His outburst follows the news yesterday high street bank Lloyds TSB’s bad debt provisions have increased 20% in the last twelve months to £800m across the whole group with 16% of this coming from its UK retail business.
Cable says: “The irresponsible behaviour on the part of lenders and consumers over the last few years is now starting to show through in the bad debts that banks have to write off.
“Banks must share some of the blame for rising insolvencies and must act more responsibly in the future.”
While he also concedes “some individuals may have acted recklessly” he says banks are also to blame for increasing credit limits without customers requesting such increases and for “bombarding” individuals with unsolicited mail.
He also expresses concern about increasing affordability constraints suggesting with a rise in interest rates likely in the near future, households are going to struggle more to meet their regular payments.
Personal bankruptcies have risen to record levels in the past year with the Department for Trade and Industry recording an increase of almost 30% in the number of people going bankrupt.
Meanwhile, statistics released by the Bank of England last month show mortgage debt broke through the £1trn barrier in May as an extra £9.3bn was borrowed to buy homes in that month alone.

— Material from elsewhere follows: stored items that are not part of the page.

(** [print_counts]. The guard [maps] of [MAPS] lives to the end of the
    function; each map guard is dropped at the end of its loop iteration. *)
Definition print_counts : M unit :=
  ms <- lock_registry ;;
  events <- mfold (fun ev a =>
                     m <- lock_map a ;;
                     let ev' := merge_map m ev in
                     unlock_map a ;;
                     ret ev') ms [] ;;
  miter (fun '(name, counts) =>
           let sum := f64_of_Z (sum_counts counts) in
           println (sum_line name sum) ;;
           if show_breakdown counts
           then miter (fun ic => println (pct_line name sum ic)) counts
           else ret tt) events ;;
  unlock_registry.

(** The lines written to standard output, in order. *)
Fixpoint printed (tr : list effect) : list string :=
  match tr with
  | [] => []
  | Println s :: tr' => s :: printed tr'
  | _ :: tr' => printed tr'
  end.

(** Run [print_counts] on a process state with an empty trace. *)
Definition run_print_counts (w : world) : machine := snd (print_counts (Machine w [])).

Definition report (w : world) : list string := printed (mtrace (run_print_counts w)).

(** A thread-tagged call [event!(name, index)]. *)
Definition call : Type := (nat * rstr * Z)%type.

Definition run_events (calls : list call) (w : world) : world :=
  fold_left (fun w '(t, name, index) => event t name index w) calls w.

(** ** Derived views used in the statements *)

(** The [events] map built by the merge loop. *)
Definition aggregate (w : world) : events_map :=
  fold_left (fun ev a => merge_map (map_at w a) ev) (maps w) [].

(** The lines printed for one entry of [events]. *)
Definition report_block (name : rstr) (counts : list (Z * Z)) : list string :=
  let sum := f64_of_Z (sum_counts counts) in
  sum_line name sum
    :: (if show_breakdown counts then map (pct_line name sum) counts else []).

(** The count of [key] in a map, [0] when absent. *)
Definition count_in (m : hmap) (k : key) : Z := default 0 (hmap_get k m).


(** ** Views used by the statements and proofs *)

Definition name_lt (x y : rstr * list (Z * Z)) : Prop := str_cmp (fst x) (fst y) = Lt.
Definition idx_lt (x y : Z * Z) : Prop := fst x < fst y.
(** C2, as stated, fails: when the object passed as [state] is not the
    cached object, a read of the cache after [onMutate] does not show the
    optimistic update. *)
Lemma optimistic_update_misses_cache :
  ~ (forall p variables w o,
        cachedValue (queryKey p) w = SObj o ->
        cachedValue (queryKey p) (opt_onMutate p variables w).2 =
        SObj (optimisticUpdateFn p o variables)).
Proof.
  intros H.
  specialize (H copiedTodo variables1 world0 todoA eq_refl).
  vm_compute in H. discriminate H.
Qed.

(** C2, amended.  [onMutate] applies the optimistic update in place to the
    object passed as [state].  A read of the cache under [queryKey] right
    after it shows the updated object when the cached data is that very
    object, and what it showed before otherwise. *)
Theorem onMutate_updates_state_in_place p variables w :
  heap (opt_onMutate p variables w).2 =
    match state p with
    | JRef l => alter (fun o => optimisticUpdateFn p o variables) l (heap w)
    | _ => heap w
    end
  /\ cachedValue (queryKey p) (opt_onMutate p variables w).2 =
       if decide (q_data (lookupQuery (queryKey p) w) = state p)
       then match cachedValue (queryKey p) w with
            | SObj o => SObj (optimisticUpdateFn p o variables)
            | s => s
            end
       else cachedValue (queryKey p) w.
Proof.
  split; [apply onMutate_heap|].
  unfold cachedValue. rewrite onMutate_heap, onMutate_data. unfold updatedHeap.
  case_decide as Heq.
  - rewrite Heq. destruct (state p) as [| | | | |l]; simpl; try done.
    rewrite lookup_alter_eq. by destruct (heap w !! l).
  - destruct (state p) as [| | | | |l]; try done.
    destruct (q_data (lookupQuery (queryKey p) w)) as [| | | | |l']; simpl; try done.
    rewrite lookup_alter_ne; [done|congruence].
Qed.

(** C3, as stated, fails: a rejected mutation with the default
    [shouldRefetchQuery] invalidates [queryKey]. *)
Lemma failed_mutation_invalidates :
  ~ (forall p variables w error,
        mutationFn p variables = Rejected error ->
        shouldRefetchQuery p = None ->
        EvInvalidateQueries (queryKey p) ∉ newEvents p variables w).
Proof.
  intros H.
  apply (H failingTodo variables1 world0 (JStr "500") eq_refl eq_refl).
  vm_compute. repeat (first [apply list_elem_of_here | apply list_elem_of_further]).
Qed.
(** C1.  The scorer accepts a click exactly when it lies within the
    tolerance on each axis separately: for every click [(x, y)], target
    [(ex, ey)] and tolerance [t] (25 when omitted),
    [validateClickTolerance] is true iff [|x - ex| <= t] and
    [|y - ey| <= t]; the test display computes the same verdict with
    [t = 25].  The window is a square, not a circle: around (100, 100)
    with [t = 25], (125, 125) and (75, 75) are correct although farther
    than 25 from the target, (126, 100) and (74, 100) are incorrect. *)
Theorem scorer_axis_aligned_window :
  (∀ x y ex ey t : Q,
      validateClickTolerance x y ex ey (Some t) = true ↔
      (Qabs (x - ex) <= t)%Q ∧ (Qabs (y - ey) <= t)%Q) ∧
  (∀ x y ex ey : Q,
      validateClickTolerance x y ex ey None = true ↔
      (Qabs (x - ex) <= 25)%Q ∧ (Qabs (y - ey) <= 25)%Q) ∧
  (∀ (x y : Q) (h : HotspotData),
      displayVerdict x y h = true ↔
      (Qabs (x - hotspot_x h) <= 25)%Q ∧ (Qabs (y - hotspot_y h) <= 25)%Q) ∧
  validateClickTolerance 125 125 100 100 (Some 25%Q) = true ∧
  validateClickTolerance 126 100 100 100 (Some 25%Q) = false ∧
  validateClickTolerance 75 75 100 100 (Some 25%Q) = true ∧
  validateClickTolerance 74 100 100 100 (Some 25%Q) = false ∧
  validateClickTolerance 125 125 100 100 None = true ∧
  validateClickTolerance 126 100 100 100 None = false ∧
  validateClickTolerance 75 75 100 100 None = true ∧
  validateClickTolerance 74 100 100 100 None = false ∧
  withinCircle 125 125 100 100 25 = false ∧
  withinCircle 75 75 100 100 25 = false.
Proof.
  split; [|split; [|split]].
  - intros x y ex ey t. apply (validateClickTolerance_iff x y ex ey (Some t)).
  - intros x y ex ey. apply (validateClickTolerance_iff x y ex ey None).
  - intros x y h. rewrite displayVerdict_validate.
    apply (validateClickTolerance_iff x y _ _ None).
  - repeat split; vm_compute; reflexivity.
Qed.
(** * ksqldb-go-client: the client and the streaming response engine

    A shallow embedding of [client.go], [response.go] and [resource.go].  Go
    values are
    embedded as follows.
    - [[]byte] is a list of bytes; the nil slice and the empty slice are both
      the empty list (the code only ever takes [len] of a slice or compares
      it with [bytes.Equal], and neither tells them apart).  A slice is
      embedded as the bytes it holds when it is handed over: the token of a
      [bufio.Scanner] is a slice of the scanner's own buffer, which the
      goroutine sends as it is and goes on scanning.  The log [calls] of a
      state holds, for each invocation of the handler, the bytes the slice
      held when it was received; they are the bytes the handler reads
      whenever the scanner leaves its buffer in place, which it does for
      every body that is [held_in_place].
    - [error] is the inductive type [Error]; an [error] that may be nil is an
      [option Error].
    - A pointer or interface that may be nil is an [option].
    - The reader goroutine and the consumer are two sequential processes that
      meet on two unbuffered channels; the whole program is a transition
      system over [World], one [Event] per step, and properties are stated
      over every schedule.
    The standard library pieces the code calls ([bufio.Scanner], [url.Parse],
    the HTTP transport, [context]) are modelled by their documented
    behaviour, or taken as parameters. *)

From Stdlib Require Import Strings.Byte.
From stdpp Require Import base tactics option list sets strings numbers gmap.

Set Default Proof Using "Type".
Set Warnings "-clear-no-such-hyp".

(** ** Bytes *)

Abbreviation bytes := (list byte).

#[global] Instance byte_eq_dec : EqDecision byte := Byte.byte_eq_dec.

(** [[]byte("...")] *)
Definition bytes_of (s : string) : bytes := String.list_byte_of_string s.

Definition NL : byte := x0a.

(** [bytes.Equal] *)
Definition bytes_Equal (a b : bytes) : bool := bool_decide (a = b).

(** ** Errors *)

Inductive Error : Type :=
| io_EOF
| context_Canceled
| context_DeadlineExceeded
| bufio_ErrTooLong
| ErrorString (msg : string)              (* errors.New(msg), or any other opaque error *)
| WrapError (msg : string) (err : Error). (* fmt.Errorf(msg + "%w", err) *)

#[global] Instance Error_eq_dec : EqDecision Error.
Proof. solve_decision. Defined.

(** [errors.Is] on a non-nil error: walk the [Unwrap] chain. *)
Fixpoint is_chain (err target : Error) : bool :=
  if bool_decide (err = target) then true
  else match err with
       | WrapError _ inner => is_chain inner target
       | _ => false
       end.

(** [errors.Is(err, target)] for a non-nil [target]: a nil [err] is not
    [target]. *)
Definition errors_Is (err : option Error) (target : Error) : bool :=
  match err with
  | None => false
  | Some e => is_chain e target
  end.
(** * Pairwise ranker: a shallow embedding of [tools/train_ranker.py] and
    [tools/make_applicants_jsonl.py].

    Python floats are IEEE-754 binary64 values.  They are modelled by the
    Standard Library's [spec_float] at precision 53 and maximal exponent 1024,
    whose operations are plain Gallina functions: every sum, product and
    comparison below rounds exactly as CPython's does.  NaN payloads are not
    tracked ([S754_nan] is the only NaN).  The theorems quantify over every
    [spec_float], the representations of binary64 values among them.

    A Python [str] is modelled by the string of its UTF-8 bytes, the
    encoding in which both scripts read and write their files.

    Calls into the Python runtime whose result the repository does not define
    ([math.exp], [math.log1p], [sum], [float] on a string, [round],
    [json.loads], [ast.literal_eval], [repr]) are variables of the sections
    that embed their callers. *)

From Stdlib Require Import ZArith SpecFloat Ascii.
From stdpp Require Import gmap strings list pretty.

Open Scope Z_scope.

Set Warnings "-register-all".

(** ** Binary64 arithmetic *)

Module F64.

Definition float : Type := spec_float.

Definition prec : Z := 53.
Definition emax : Z := 1024.
(** * A shallow embedding of the bittorrentclient packages

    The development follows the Go packages [bencode], [torrent], [peer]
    and [client].  Go's [int] is the 64-bit signed integer of the targets
    the Makefile builds (amd64, arm64); it is a [Z] whose wrap-around is
    written out where an operation can overflow.  A Go [string] is a
    [string], a [[]byte] is a list of [ascii] (one [ascii] is one byte), a
    [map[string]interface{}] is a [gmap string value]. *)

From stdpp Require Import gmap strings list fin_maps sorting.
From Stdlib Require Import ZArith Ascii Lia.

Set Warnings "-register-all".

Abbreviation bytes := (list ascii).

(** ** Results of fallible Go code

    [Ok] is a nil error, [Err] carries the text of the Go [error], [Panic]
    is a run-time panic, and [OutOfFuel] is the embedding's own answer when
    a bounded recursion of the model ran out of steps. *)
Inductive result (A : Type) : Type :=
| Ok (a : A)
| Err (msg : string)
| Panic (msg : string)
| OutOfFuel.
Arguments Ok {A} a.
Arguments Err {A} msg.
Arguments Panic {A} msg.
Arguments OutOfFuel {A}.

#[global] Instance result_ret : MRet result := @Ok.
#[global] Instance result_bind : MBind result := fun A B f m =>
  match m with
  | Ok a => f a
  | Err e => Err e
  | Panic e => Panic e
  | OutOfFuel => OutOfFuel
  end.

Definition is_Ok {A} (r : result A) : Prop := exists a, r = Ok a.
Definition is_Err {A} (r : result A) : Prop := exists e, r = Err e.

(** ** The Go standard library, as far as the packages use it *)
Module golib.

Definition minInt64 : Z := (- 2 ^ 63)%Z.
Definition maxInt64 : Z := (2 ^ 63 - 1)%Z.
Definition inInt64 (z : Z) : Prop := (minInt64 <= z <= maxInt64)%Z.

(** Two's complement wrap-around of 64-bit signed arithmetic. *)
Definition wrap64 (z : Z) : Z := ((z + 2 ^ 63) mod 2 ^ 64 - 2 ^ 63)%Z.

Definition byteVal (c : ascii) : Z := Z.of_N (N_of_ascii c).
Definition byteOf (z : Z) : ascii := ascii_of_N (Z.to_N (z mod 256)).

Definition len {A} (l : list A) : Z := Z.of_nat (length l).

(** [s[lo:hi]] on a slice: panics unless [0 <= lo <= hi <= len(s)]. *)
Definition slice {A} (s : list A) (lo hi : Z) : result (list A) :=
  if ((0 <=? lo) && (lo <=? hi) && (hi <=? len s))%Z
  then Ok (take (Z.to_nat (hi - lo)) (drop (Z.to_nat lo) s))
  else Panic "slice bounds out of range".
Lemma series_index_aligned_witness :
  (exists d,
      d_name d = JStr "Verstappen"
      /\ py_hash (JStr "Verstappen") = Ok (d_key d)
      /\ NInt 2 = NInt (occurrences d [mk_driver (HStr "Hamilton") (JStr "Hamilton");
                                       mk_driver (HStr "Verstappen") (JStr "Verstappen");
                                       mk_driver (HStr "Verstappen") (JStr "Verstappen")]))
  /\ (exists d f,
         d_name d = JStr "Hamilton"
         /\ py_truediv (zsum (positions_of d (List.concat placings_2021)))
              (zlen (positions_of d (List.concat placings_2021))) = Ok f
         /\ NFloat float_two = NFloat f).
Proof.
  pose proof (series_index_aligned float_of_decimal) as [_ [_ [H3 [H4 _]]]].
  assert (E3 : average_finish_series season_2021
               = Ok ([JStr "Hamilton"; JStr "Verstappen"; JStr "Bottas"; JStr "Norris"],
                     averages_2021))
    by (vm_compute; reflexivity).
  assert (E4 : most_wins_series season_2021
               = Ok ([JStr "Hamilton"; JStr "Verstappen"], [NInt 1; NInt 2]))
    by (vm_compute; reflexivity).
  assert (W : winners season_2021
              = Ok [mk_driver (HStr "Hamilton") (JStr "Hamilton");
                    mk_driver (HStr "Verstappen") (JStr "Verstappen");
                    mk_driver (HStr "Verstappen") (JStr "Verstappen")])
    by (vm_compute; reflexivity).
  assert (P : placings season_2021 = Ok placings_2021) by (vm_compute; reflexivity).
  split.
  - destruct (H4 _ _ _ E4) as [_ [ws [Hws Hnth]]].
    rewrite W in Hws. injection Hws as <-.
    destruct (Hnth 1%nat (JStr "Verstappen") (NInt 2) eq_refl eq_refl) as [d Hd].
    exists d. exact Hd.
  - destruct (H3 _ _ _ E3) as [_ [pss [Hpss Hnth]]].
    rewrite P in Hpss. injection Hpss as <-.
    destruct (Hnth 0%nat (JStr "Hamilton") (NFloat float_two) eq_refl eq_refl)
      as [d [f [H1 [_ [H2 H5]]]]].
    exists d, f. split; [exact H1|]. split; [exact H2 | exact H5].
Defined.

Lemma results_labels_distinct_witness :
  NoDup [JStr "Hamilton"; JStr "Verstappen"; JStr "Bottas"; JStr "Norris"]
  /\ NoDup [JStr "Hamilton"; JStr "Verstappen"].
Proof.
  assert (E1 : average_finish_series season_2021
               = Ok ([JStr "Hamilton"; JStr "Verstappen"; JStr "Bottas"; JStr "Norris"],
                     averages_2021))
    by (vm_compute; reflexivity).
  assert (E2 : most_wins_series season_2021
               = Ok ([JStr "Hamilton"; JStr "Verstappen"], [NInt 1; NInt 2]))
    by (vm_compute; reflexivity).
  split.
  - exact (proj1 (results_labels_distinct season_2021 _ _ (or_introl E1))).
  - exact (proj1 (results_labels_distinct season_2021 _ _ (or_intror (or_introl E2)))).
Defined.

(** ** [update_chart] before any fetch *)

(** C7.  With an empty data store [update_chart] shows the error box
    "No data available. Please fetch data first." and returns: nothing is
    aggregated, the axes and the canvas are as before, no exception
    leaves the method. *)
Theorem update_chart_idle (py_float : json -> result float)
  (bar_error : series -> option exn) (app : App) :
  data app = [] ->
  update_chart py_float bar_error app
  = (emit (ShowError "Error" "No data available. Please fetch data first.") app, None)
  /\ ax (fst (update_chart py_float bar_error app)) = ax app
  /\ canvas (fst (update_chart py_float bar_error app)) = canvas app
  /\ data (fst (update_chart py_float bar_error app)) = data app
  /\ trace (fst (update_chart py_float bar_error app))
     = trace app ++ [ShowError "Error" "No data available. Please fetch data first."].
Proof.
  intros H. unfold update_chart. rewrite H. simpl. auto.
Qed.

Lemma update_chart_idle_witness :
  update_chart float_of_decimal bar_rejects init
  = (emit (ShowError "Error" "No data available. Please fetch data first.") init, None)
  /\ canvas (fst (update_chart float_of_decimal bar_rejects init)) = empty_axes.
Proof.
  destruct (update_chart_idle float_of_decimal bar_rejects init eq_refl) as [H1 [_ [H2 _]]].
  split; [exact H1 | exact H2].
Defined.
Fixpoint foldM {A B : Type} (f : A -> B -> Gen A) (a : A) (l : list B) : Gen A :=
  match l with
  | [] => mret a
  | b :: rest => a' ← f a b; foldM f a' rest
  end.

(** generateTimeSeries; [days] is an integer, the loop runs for
    i = days, days - 1, ..., 0 and not at all when days < 0. *)
Definition generateTimeSeries (days : Z) (baseValue volatility trend : Q)
    : Gen (list point) :=
  st ← foldM (timeSeriesStep volatility trend) (baseValue, [])
        (countdown (Z.to_nat (days + 1)));
  mret (snd st).

Inductive RiskCategory : Type := High | Moderate | Low | EarlyStress.
Inductive InterventionStatus : Type := none | offered | accepted | declined.

#[global] Instance RiskCategory_eq_dec : EqDecision RiskCategory.
Proof. solve_decision. Defined.
#[global] Instance InterventionStatus_eq_dec : EqDecision InterventionStatus.
Proof. solve_decision. Defined.

Record InterventionRecord : Type := {
  ir_date : date;
  ir_type : string;
  ir_officerNotes : string;
  ir_status : InterventionStatus;
}.

Inductive direction : Type := positive | negative.
Inductive signalStrength : Type := Strong | ModerateSignal | Weak.
Inductive paymentStatus : Type := on_time | late | missed.

Record shapValue : Type := {
  sv_feature : string; sv_value : Q; sv_direction : direction }.

Record deviation : Type := {
  dv_feature : string; dv_current : Z; dv_baseline : Z; dv_deviation : Q;
  dv_signalStrength : signalStrength }.

Record payment : Type := {
  pay_date : date; pay_amount : Z; pay_status : paymentStatus }.

Record Customer : Type := {
  id : string;
  name : string;
  email : string;
  age : Z;
  accountType : string;
  riskScore : Z;
  riskCategory : RiskCategory;
  topSignal : string;
  interventionStatus : InterventionStatus;
  interventionHistory : list InterventionRecord;
  officerAssigned : string;
  monthlyIncome : Z;
  outstandingBalance : Z;
  creditUtilization : Q;
  savingsBalance : Z;
  riskScoreTrend : list point;
  savingsBalanceTrend : list point;
  salaryDelayTrend : list point;
  creditUtilizationTrend : list point;
  atmWithdrawalTrend : list point;
  shapValues : list shapValue;
  deviations : list deviation;
  paymentHistory : list payment;
  originationScore : Z;
  daysPastDue : Z;
  liquidityStressIndex : Q;
}.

Financial services analyst Datamonitor also says 2005 saw bad debt indicators have changed direction with mortgage arrears increasing for the first time since 1992.
And data from the Council of Mortgage Lenders reveals repossessions totalled 10,250 by the end of last year while the number of households in arrears on their mortgage repayments had risen to 105,990.
Meanwhile, the number of people receiving country court judgments (CCJ) rose for the first time in over a decade with 573,231 CCJs issued in 2005, a rise of 34,938 on the previous year.
Lloyds is not the only bank to recently record a rise in its bad debt provisions. Barclays has reported in its half year accounts this morning a rise of 30% in charges relating to the writing off of debts. Impairment charges also rose by 50% to £1bn although the bank describes mortgage impairment as negligible.